Task instructions:
Only the lines below from the one containing "Definition ipsecKeys : list" to the one containing "Proof. unfold meantConns." should be repeated, both included and unchanged.

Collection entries
====================

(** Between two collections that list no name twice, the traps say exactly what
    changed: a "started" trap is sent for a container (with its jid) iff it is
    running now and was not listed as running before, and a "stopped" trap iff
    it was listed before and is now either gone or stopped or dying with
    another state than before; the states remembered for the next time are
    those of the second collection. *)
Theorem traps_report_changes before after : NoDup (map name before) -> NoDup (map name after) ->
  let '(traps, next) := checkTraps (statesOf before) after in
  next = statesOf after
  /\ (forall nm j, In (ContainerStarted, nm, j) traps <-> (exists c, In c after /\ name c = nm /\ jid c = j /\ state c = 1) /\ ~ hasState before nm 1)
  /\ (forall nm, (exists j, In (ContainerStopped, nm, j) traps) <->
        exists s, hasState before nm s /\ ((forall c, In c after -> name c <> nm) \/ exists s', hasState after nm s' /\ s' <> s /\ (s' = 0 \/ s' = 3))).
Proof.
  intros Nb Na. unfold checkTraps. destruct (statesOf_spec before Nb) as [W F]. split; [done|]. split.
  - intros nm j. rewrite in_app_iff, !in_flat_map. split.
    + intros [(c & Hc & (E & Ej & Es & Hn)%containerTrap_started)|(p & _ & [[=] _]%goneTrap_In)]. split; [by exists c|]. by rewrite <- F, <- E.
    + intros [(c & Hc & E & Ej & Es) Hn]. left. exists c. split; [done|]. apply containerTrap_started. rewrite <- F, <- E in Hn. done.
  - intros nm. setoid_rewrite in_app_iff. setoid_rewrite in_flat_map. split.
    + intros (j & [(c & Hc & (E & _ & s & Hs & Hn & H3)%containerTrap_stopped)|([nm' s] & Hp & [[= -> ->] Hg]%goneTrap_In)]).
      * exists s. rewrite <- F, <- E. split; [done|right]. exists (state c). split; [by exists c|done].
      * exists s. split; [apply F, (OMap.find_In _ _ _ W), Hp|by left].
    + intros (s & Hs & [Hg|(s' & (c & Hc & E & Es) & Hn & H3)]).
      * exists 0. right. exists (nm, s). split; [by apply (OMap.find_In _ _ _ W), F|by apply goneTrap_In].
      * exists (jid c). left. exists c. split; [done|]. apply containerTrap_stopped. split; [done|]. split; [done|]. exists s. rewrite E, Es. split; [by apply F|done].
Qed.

====================

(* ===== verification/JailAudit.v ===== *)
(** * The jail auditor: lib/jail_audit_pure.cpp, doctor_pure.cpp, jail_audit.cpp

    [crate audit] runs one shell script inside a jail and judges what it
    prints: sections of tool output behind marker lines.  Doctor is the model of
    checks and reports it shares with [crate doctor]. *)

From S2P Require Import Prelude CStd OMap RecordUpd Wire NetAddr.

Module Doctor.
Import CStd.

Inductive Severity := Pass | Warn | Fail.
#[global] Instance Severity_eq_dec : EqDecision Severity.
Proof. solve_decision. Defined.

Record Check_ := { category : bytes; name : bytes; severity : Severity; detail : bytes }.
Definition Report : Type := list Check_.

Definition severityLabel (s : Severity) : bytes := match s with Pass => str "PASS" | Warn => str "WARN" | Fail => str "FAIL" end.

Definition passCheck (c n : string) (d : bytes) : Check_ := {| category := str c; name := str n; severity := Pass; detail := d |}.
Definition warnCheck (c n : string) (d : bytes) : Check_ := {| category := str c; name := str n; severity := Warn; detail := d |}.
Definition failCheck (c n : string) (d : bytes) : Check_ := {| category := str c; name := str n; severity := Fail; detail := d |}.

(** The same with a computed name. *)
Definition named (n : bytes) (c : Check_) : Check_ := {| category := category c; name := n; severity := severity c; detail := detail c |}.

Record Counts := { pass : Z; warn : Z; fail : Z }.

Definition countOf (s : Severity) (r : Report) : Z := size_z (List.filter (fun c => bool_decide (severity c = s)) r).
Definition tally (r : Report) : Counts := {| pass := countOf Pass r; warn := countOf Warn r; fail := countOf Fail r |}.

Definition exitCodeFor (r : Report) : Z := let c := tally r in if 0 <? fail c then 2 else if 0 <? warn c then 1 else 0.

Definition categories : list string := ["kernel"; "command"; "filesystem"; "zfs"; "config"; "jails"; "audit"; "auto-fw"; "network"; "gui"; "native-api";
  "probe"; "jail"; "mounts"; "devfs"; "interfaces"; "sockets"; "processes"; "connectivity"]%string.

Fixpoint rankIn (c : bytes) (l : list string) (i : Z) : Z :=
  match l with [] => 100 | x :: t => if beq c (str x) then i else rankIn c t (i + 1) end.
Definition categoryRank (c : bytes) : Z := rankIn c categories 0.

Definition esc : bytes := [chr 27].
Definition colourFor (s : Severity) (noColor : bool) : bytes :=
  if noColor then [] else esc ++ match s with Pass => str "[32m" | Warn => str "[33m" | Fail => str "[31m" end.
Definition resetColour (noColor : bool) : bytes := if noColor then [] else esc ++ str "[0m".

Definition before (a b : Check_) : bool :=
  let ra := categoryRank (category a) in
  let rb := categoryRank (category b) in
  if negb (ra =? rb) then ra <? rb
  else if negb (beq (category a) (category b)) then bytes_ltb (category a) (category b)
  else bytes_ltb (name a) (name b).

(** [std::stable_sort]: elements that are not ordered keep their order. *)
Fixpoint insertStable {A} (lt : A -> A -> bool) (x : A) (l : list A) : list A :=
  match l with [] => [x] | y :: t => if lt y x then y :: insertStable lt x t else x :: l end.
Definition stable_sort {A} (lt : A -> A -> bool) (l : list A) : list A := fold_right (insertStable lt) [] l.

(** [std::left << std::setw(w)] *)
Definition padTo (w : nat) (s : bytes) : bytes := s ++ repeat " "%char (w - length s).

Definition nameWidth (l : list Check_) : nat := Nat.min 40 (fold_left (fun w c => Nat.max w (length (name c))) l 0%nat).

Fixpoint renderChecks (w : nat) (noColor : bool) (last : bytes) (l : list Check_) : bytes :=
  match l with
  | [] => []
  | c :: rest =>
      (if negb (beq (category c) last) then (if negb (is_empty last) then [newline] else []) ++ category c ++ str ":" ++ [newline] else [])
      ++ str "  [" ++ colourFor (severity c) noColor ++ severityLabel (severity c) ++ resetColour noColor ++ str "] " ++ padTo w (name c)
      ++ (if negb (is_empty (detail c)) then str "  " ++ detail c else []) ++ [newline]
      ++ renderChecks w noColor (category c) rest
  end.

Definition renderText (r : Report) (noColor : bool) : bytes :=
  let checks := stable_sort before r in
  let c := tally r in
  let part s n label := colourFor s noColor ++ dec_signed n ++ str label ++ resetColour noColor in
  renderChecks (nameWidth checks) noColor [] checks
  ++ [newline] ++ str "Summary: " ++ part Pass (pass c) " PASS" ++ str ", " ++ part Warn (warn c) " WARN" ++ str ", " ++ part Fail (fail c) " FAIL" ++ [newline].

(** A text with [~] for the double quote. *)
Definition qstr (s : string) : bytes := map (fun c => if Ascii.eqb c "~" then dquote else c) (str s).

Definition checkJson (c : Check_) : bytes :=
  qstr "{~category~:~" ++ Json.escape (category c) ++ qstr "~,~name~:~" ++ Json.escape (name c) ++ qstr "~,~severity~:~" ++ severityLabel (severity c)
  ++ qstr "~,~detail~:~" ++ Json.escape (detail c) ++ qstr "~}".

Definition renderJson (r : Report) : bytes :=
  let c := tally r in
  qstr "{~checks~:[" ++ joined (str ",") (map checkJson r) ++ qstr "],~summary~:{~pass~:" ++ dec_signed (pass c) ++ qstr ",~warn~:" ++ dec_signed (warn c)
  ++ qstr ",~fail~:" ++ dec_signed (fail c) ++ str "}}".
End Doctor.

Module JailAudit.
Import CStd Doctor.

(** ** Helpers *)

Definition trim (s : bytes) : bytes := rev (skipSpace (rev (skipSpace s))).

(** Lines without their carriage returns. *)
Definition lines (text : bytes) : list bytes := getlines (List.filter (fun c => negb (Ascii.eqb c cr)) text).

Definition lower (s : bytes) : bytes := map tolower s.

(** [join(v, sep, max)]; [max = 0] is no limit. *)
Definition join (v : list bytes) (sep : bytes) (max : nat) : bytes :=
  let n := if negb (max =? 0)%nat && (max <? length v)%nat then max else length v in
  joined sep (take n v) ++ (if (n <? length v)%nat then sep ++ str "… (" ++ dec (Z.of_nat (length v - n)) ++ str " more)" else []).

====================

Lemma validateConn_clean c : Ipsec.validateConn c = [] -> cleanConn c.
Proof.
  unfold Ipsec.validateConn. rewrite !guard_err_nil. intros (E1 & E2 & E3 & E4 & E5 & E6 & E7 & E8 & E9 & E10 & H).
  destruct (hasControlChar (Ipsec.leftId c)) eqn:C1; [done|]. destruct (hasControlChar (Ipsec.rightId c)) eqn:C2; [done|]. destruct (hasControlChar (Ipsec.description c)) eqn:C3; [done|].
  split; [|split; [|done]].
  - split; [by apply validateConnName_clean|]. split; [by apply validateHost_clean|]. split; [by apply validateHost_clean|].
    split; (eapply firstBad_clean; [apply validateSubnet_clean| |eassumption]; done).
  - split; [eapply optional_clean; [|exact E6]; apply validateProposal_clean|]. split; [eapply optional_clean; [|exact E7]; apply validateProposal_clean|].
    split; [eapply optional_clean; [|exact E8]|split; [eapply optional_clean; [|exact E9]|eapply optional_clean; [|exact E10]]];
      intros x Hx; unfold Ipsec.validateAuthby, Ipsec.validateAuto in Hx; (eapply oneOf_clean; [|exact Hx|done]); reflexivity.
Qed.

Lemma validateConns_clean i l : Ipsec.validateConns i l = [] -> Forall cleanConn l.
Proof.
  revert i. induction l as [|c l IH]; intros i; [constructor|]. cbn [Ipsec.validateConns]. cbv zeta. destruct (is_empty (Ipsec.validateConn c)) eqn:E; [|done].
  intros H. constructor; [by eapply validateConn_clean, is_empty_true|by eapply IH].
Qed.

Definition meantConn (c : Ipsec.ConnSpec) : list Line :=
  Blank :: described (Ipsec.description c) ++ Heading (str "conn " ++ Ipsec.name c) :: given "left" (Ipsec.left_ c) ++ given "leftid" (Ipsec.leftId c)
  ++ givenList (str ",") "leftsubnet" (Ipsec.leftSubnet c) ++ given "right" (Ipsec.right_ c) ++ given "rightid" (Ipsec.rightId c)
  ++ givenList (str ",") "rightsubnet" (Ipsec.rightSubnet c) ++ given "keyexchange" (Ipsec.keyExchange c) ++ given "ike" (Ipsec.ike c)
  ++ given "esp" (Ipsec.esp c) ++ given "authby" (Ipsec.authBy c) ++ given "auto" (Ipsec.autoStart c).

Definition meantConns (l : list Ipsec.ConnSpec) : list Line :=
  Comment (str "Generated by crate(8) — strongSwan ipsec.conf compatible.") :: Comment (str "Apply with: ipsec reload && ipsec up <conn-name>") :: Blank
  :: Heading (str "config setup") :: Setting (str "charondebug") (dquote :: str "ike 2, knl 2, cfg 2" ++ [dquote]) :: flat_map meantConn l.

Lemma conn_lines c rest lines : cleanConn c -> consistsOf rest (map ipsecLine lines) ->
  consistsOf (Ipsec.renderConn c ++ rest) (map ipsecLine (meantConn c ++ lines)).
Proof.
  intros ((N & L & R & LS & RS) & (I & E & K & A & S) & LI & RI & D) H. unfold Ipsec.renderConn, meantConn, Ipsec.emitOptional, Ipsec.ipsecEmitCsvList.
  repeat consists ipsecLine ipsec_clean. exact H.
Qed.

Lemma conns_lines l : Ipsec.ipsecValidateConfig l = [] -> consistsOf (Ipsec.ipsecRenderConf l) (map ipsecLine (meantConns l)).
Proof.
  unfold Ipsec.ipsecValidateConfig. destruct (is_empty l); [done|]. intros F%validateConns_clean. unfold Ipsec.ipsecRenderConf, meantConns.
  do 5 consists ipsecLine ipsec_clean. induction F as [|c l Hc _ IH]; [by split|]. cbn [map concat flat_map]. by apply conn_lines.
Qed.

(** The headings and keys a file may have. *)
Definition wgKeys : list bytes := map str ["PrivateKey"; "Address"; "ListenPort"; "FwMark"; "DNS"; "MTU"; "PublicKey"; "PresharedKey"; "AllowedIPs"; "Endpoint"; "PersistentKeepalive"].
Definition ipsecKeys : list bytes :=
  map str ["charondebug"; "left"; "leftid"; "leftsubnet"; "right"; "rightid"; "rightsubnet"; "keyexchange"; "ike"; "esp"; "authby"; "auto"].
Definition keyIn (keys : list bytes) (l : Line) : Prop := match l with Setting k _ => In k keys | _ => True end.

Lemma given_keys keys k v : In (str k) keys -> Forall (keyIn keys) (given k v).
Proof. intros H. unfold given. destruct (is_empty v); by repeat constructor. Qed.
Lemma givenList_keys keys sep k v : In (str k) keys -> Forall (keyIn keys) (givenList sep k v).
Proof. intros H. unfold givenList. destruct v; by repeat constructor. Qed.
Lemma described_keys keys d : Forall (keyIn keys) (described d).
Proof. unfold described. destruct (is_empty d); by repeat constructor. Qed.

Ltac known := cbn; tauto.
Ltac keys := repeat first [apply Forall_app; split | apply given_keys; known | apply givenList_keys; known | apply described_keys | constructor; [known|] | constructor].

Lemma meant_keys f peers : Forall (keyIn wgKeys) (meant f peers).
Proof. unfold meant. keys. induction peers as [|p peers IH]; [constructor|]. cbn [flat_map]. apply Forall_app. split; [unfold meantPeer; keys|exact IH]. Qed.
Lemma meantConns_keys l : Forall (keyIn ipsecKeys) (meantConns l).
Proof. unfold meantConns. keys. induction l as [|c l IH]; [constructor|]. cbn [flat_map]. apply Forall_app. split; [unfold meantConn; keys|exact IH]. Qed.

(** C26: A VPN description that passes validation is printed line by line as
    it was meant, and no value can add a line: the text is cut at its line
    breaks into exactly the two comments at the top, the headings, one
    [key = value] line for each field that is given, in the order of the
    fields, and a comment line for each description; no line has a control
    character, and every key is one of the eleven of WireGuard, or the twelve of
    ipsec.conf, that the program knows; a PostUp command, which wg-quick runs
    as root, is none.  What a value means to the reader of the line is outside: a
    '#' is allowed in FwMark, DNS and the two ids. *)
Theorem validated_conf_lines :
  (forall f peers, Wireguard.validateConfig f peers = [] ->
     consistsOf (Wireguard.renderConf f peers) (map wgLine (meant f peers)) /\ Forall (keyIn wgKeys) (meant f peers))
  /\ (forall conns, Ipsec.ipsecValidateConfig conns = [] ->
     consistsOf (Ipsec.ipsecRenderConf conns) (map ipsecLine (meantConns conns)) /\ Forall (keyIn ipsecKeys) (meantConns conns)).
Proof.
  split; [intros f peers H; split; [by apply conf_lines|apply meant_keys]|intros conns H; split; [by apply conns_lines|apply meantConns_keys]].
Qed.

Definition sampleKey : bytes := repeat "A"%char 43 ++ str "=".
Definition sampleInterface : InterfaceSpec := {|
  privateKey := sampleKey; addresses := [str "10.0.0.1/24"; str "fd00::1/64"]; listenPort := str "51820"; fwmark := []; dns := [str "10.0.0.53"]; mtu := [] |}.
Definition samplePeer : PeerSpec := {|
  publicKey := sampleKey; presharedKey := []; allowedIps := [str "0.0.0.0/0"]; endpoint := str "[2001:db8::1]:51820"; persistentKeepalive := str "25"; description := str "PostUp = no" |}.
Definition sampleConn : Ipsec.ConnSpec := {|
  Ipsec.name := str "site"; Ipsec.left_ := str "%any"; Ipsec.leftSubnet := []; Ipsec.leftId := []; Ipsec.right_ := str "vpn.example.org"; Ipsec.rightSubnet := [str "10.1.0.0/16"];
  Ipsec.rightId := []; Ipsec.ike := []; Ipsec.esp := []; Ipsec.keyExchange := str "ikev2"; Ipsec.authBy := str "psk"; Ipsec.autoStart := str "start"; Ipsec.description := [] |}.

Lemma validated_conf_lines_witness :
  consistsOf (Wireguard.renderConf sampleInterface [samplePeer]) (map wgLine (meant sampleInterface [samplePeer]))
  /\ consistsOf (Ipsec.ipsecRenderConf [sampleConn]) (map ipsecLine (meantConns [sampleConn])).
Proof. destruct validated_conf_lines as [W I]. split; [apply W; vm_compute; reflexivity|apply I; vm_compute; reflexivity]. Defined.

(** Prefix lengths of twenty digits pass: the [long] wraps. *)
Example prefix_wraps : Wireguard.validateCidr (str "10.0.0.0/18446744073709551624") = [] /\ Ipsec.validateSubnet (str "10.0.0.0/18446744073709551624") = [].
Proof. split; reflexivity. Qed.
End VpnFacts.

====================

Result of the task:
Definition ipsecKeys : list bytes :=
  map str ["charondebug"; "left"; "leftid"; "leftsubnet"; "right"; "rightid"; "rightsubnet"; "keyexchange"; "ike"; "esp"; "authby"; "auto"].
Definition keyIn (keys : list bytes) (l : Line) : Prop := match l with Setting k _ => In k keys | _ => True end.

Lemma given_keys keys k v : In (str k) keys -> Forall (keyIn keys) (given k v).
Proof. intros H. unfold given. destruct (is_empty v); by repeat constructor. Qed.
Lemma givenList_keys keys sep k v : In (str k) keys -> Forall (keyIn keys) (givenList sep k v).
Proof. intros H. unfold givenList. destruct v; by repeat constructor. Qed.
Lemma described_keys keys d : Forall (keyIn keys) (described d).
Proof. unfold described. destruct (is_empty d); by repeat constructor. Qed.

Ltac known := cbn; tauto.
Ltac keys := repeat first [apply Forall_app; split | apply given_keys; known | apply givenList_keys; known | apply described_keys | constructor; [known|] | constructor].

Lemma meant_keys f peers : Forall (keyIn wgKeys) (meant f peers).
Proof. unfold meant. keys. induction peers as [|p peers IH]; [constructor|]. cbn [flat_map]. apply Forall_app. split; [unfold meantPeer; keys|exact IH]. Qed.
Lemma meantConns_keys l : Forall (keyIn ipsecKeys) (meantConns l).
Proof. unfold meantConns. keys. induction l as [|c l IH]; [constructor|]. cbn [flat_map]. apply Forall_app. split; [unfold meantConn; keys|exact IH]. Qed.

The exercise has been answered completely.